[Saved entries]
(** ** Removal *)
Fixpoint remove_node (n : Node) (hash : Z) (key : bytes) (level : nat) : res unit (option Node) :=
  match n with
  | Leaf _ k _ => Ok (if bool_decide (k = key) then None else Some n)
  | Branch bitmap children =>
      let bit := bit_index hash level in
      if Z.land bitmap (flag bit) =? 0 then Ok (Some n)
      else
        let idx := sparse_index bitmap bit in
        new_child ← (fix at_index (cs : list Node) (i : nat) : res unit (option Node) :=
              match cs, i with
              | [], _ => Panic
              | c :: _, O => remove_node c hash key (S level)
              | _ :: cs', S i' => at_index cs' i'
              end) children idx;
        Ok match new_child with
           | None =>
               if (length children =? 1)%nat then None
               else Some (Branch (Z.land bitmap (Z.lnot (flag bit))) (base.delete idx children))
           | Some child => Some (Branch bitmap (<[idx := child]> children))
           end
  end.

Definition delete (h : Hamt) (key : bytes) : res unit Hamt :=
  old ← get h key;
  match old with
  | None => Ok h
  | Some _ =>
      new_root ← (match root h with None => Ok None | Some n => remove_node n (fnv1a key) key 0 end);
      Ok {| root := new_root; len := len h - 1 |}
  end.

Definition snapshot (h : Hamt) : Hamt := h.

### Task brief
Set all of the entries down again, exactly as they were given.

### Task answer
(** ** Removal *)
Fixpoint remove_node (n : Node) (hash : Z) (key : bytes) (level : nat) : res unit (option Node) :=
  match n with
  | Leaf _ k _ => Ok (if bool_decide (k = key) then None else Some n)
  | Branch bitmap children =>
      let bit := bit_index hash level in
      if Z.land bitmap (flag bit) =? 0 then Ok (Some n)
      else
        let idx := sparse_index bitmap bit in
        new_child ← (fix at_index (cs : list Node) (i : nat) : res unit (option Node) :=
              match cs, i with
              | [], _ => Panic
              | c :: _, O => remove_node c hash key (S level)
              | _ :: cs', S i' => at_index cs' i'
              end) children idx;
        Ok match new_child with
           | None =>
               if (length children =? 1)%nat then None
               else Some (Branch (Z.land bitmap (Z.lnot (flag bit))) (base.delete idx children))
           | Some child => Some (Branch bitmap (<[idx := child]> children))
           end
  end.

Definition delete (h : Hamt) (key : bytes) : res unit Hamt :=
  old ← get h key;
  match old with
  | None => Ok h
  | Some _ =>
      new_root ← (match root h with None => Ok None | Some n => remove_node n (fnv1a key) key 0 end);
      Ok {| root := new_root; len := len h - 1 |}
  end.

Definition snapshot (h : Hamt) : Hamt := h.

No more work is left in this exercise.